Tuesday, May 31, 2011 by Kathy Means
Which is safer: local produce or produce that has been shipped from outside your area? Which is safer: produce from small growers or large growers? Which is safer: produce grown in the United States or produce that is imported?
These are questions I posed recently to more than 300 dietitians on a webinar PMA helped sponsor for members of the American Dietetic Association (ADA). Of course, the point was that none of that matters. Pathogens and contamination are equal-opportunity offenders, and they don’t respect distance to market, size of operation, or borders.
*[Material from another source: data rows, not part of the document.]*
Lemma distribute_rewards_conserves_witness :
  ∃ mu l' info, distribute_rewards demo_epoch_end demo_stake_distribution demo_reward_params report_all = Ok (l', info) ∧
    total_value l' mu ∅ = total_value demo_epoch_end mu ∅ ∧ ri_drawn info = 500 ∧
    500 = ri_treasury info + reported info.
Proof.
  destruct demo_chain_inv as (mu & Hinv & _).
  assert (Hinv' : ledger_inv demo_epoch_end mu ∅) by (destruct Hinv; by split).
  destruct demo_epoch_end_payable as (H1 & H2 & H3 & H4).
  destruct (distribute_rewards_conserves demo_epoch_end mu ∅ demo_stake_distribution demo_reward_params report_all Hinv')
    as [_ Hc]; [vm_compute; discriminate|exact H4|exact H2|exact H1|exact H3|].
  destruct (distribute_rewards demo_epoch_end demo_stake_distribution demo_reward_params report_all) as [[l' info]|e|] eqn:Hd;
    [|vm_compute in Hd; discriminate Hd..].
  destruct (Hc l' info eq_refl) as (_ & Htot & Hdi).
  change (leaders_total (l_leaders_log demo_epoch_end) =? 0) with false in Hdi.
  assert (Hi : ri_drawn info = 500 ∧ report_accounts (ri_params info) = true).
  { vm_compute in Hd. apply Ok_inj in Hd. injection Hd as _ Hi. subst info. split; reflexivity. }
  destruct Hi as [Hdr Hrep]. exists mu, l', info. split; [reflexivity|]. split; [exact Htot|]. split; [exact Hdr|].
  destruct Hdi as [_ [_ Hf] _ _ Hg Hr]. change (fees (l_pots demo_epoch_end)) with 0 in Hf. rewrite (Hr Hrep). lia.
Defined.

Lemma multisig_reward_account_panics_witness :
  ∃ l', apply_pool_registration demo_chain (demo_reg (Some (IMulti (demo_key 9)))) = Ok l'.
Proof.
  destruct (pool_to_id blake2b_256 (demo_reg (Some (IMulti (demo_key 9))))) as [id|e|] eqn:Hid; [|destruct e|vm_compute in Hid; discriminate Hid].
  destruct (multisig_reward_account_panics demo_chain (rewards_info_new report_none) (demo_reg (Some (IMulti (demo_key 9)))) (demo_key 9)
    id 1 100 (mkPsd 0 ∅)) as (l' & Hl & _).
  - reflexivity.
  - vm_compute. reflexivity.
  - exact Hid.
  - unfold demo_chain. apply lookup_empty.
  - split; vm_compute; [discriminate|reflexivity].
  - repeat split; vm_compute; discriminate || reflexivity.
  - vm_compute. discriminate.
  - exists l'. exact Hl.
Defined.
This webinar allowed us to do polls, and the responses from the dietitians were both better and worse than I expected. On the first two questions (local vs. non-local and small vs. large) there were votes on both sides. However, on the U.S.-grown vs. imports, the answer was staggering. Ninety-nine percent said U.S.-grown product was safer than imports. And these dietitians are key consumer influencers. They may be dealing directly with consumers, or they may be making critical decisions for companies, health care providers, etc., about the foods those companies offer.
I explained to the group that government tests have shown very similar low contamination rates for imported and U.S.-grown product. And I reminded them of (again rare) outbreaks that were traced back to both U.S.-grown and imported produce. Given how much our industry relies on imports to supply consumers’ desire for year-round abundance of fresh produce, it’s essential that we continue to get the word out.